Work required:
Print the lines of the data, starting with the first, up to and including the line where "nothing or a" appears.
*** Begin section ***
(** ** The properties *)

(** C2: a saved reply is never corrupt, and up to date whenever Redis took the last
    snapshot: whatever events of the Responses API arrive, commands that Redis refuses
    or whose answer is lost, and an expiry of the value at any time, a reader finds
    nothing or a snapshot with deltas that replay, in groups of equal keys, to an
    output the reply had after some line; and after a line whose closing snapshot is
    not refused it finds exactly the output of that moment, with the items of earlier
    rounds in front.  The events are deltas of text at positions that are integers
    (with an output index when there were earlier rounds) or are no deltas. *)
Theorem saved_stream_replays `{JsonCodec} (repr_other : pyval → string) (task_id chat_id message_id : string)
    (prior : list pyval) (delta_chunk_size : Z) (out0 : list pyval) past s
    (Hids : Str.is_empty task_id || Str.is_empty chat_id || Str.is_empty message_id = false)
    (Hs : reached repr_other chat_id message_id task_id prior delta_chunk_size out0 past s) :
  (∀ v, st_value s = Some v → ∃ o, o ∈ past ∧
     load_response_stream repr_other v = Ok (VDict (snapshot_data chat_id message_id o))) ∧
  (∀ data a a', line_ok repr_other chat_id message_id prior data s → a' ≠ Refused →
     let s' := (response_line repr_other task_id chat_id message_id prior delta_chunk_size data a a' s).2 in
     ∃ v, st_value s' = Some v ∧
       load_response_stream repr_other v = Ok (VDict (snapshot_data chat_id message_id (full_output prior s')))).
Proof.
  pose proof (reached_ok _ _ _ _ _ _ Hids _ _ _ Hs) as Hok. split.
  - intros v Hv. destruct (so_weak _ _ _ _ _ _ Hok v Hv) as (o & Ho & Hsv). exists o. split; [done|by apply saved_load].
  - intros data a a' Hl Ha. cbv zeta.
    destruct (line_saved repr_other chat_id message_id task_id prior delta_chunk_size Hids past data a a' s Hok Hl) as [_ Hv].
    destruct (Hv Ha) as (v & Hv1 & Hv2). exists v. split; [done|by apply saved_load].
Qed.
*** End section ***
Task output:
(** ** The properties *)

(** C2: a saved reply is never corrupt, and up to date whenever Redis took the last
    snapshot: whatever events of the Responses API arrive, commands that Redis refuses
    or whose answer is lost, and an expiry of the value at any time, a reader finds
    nothing or a snapshot with deltas that replay, in groups of equal keys, to an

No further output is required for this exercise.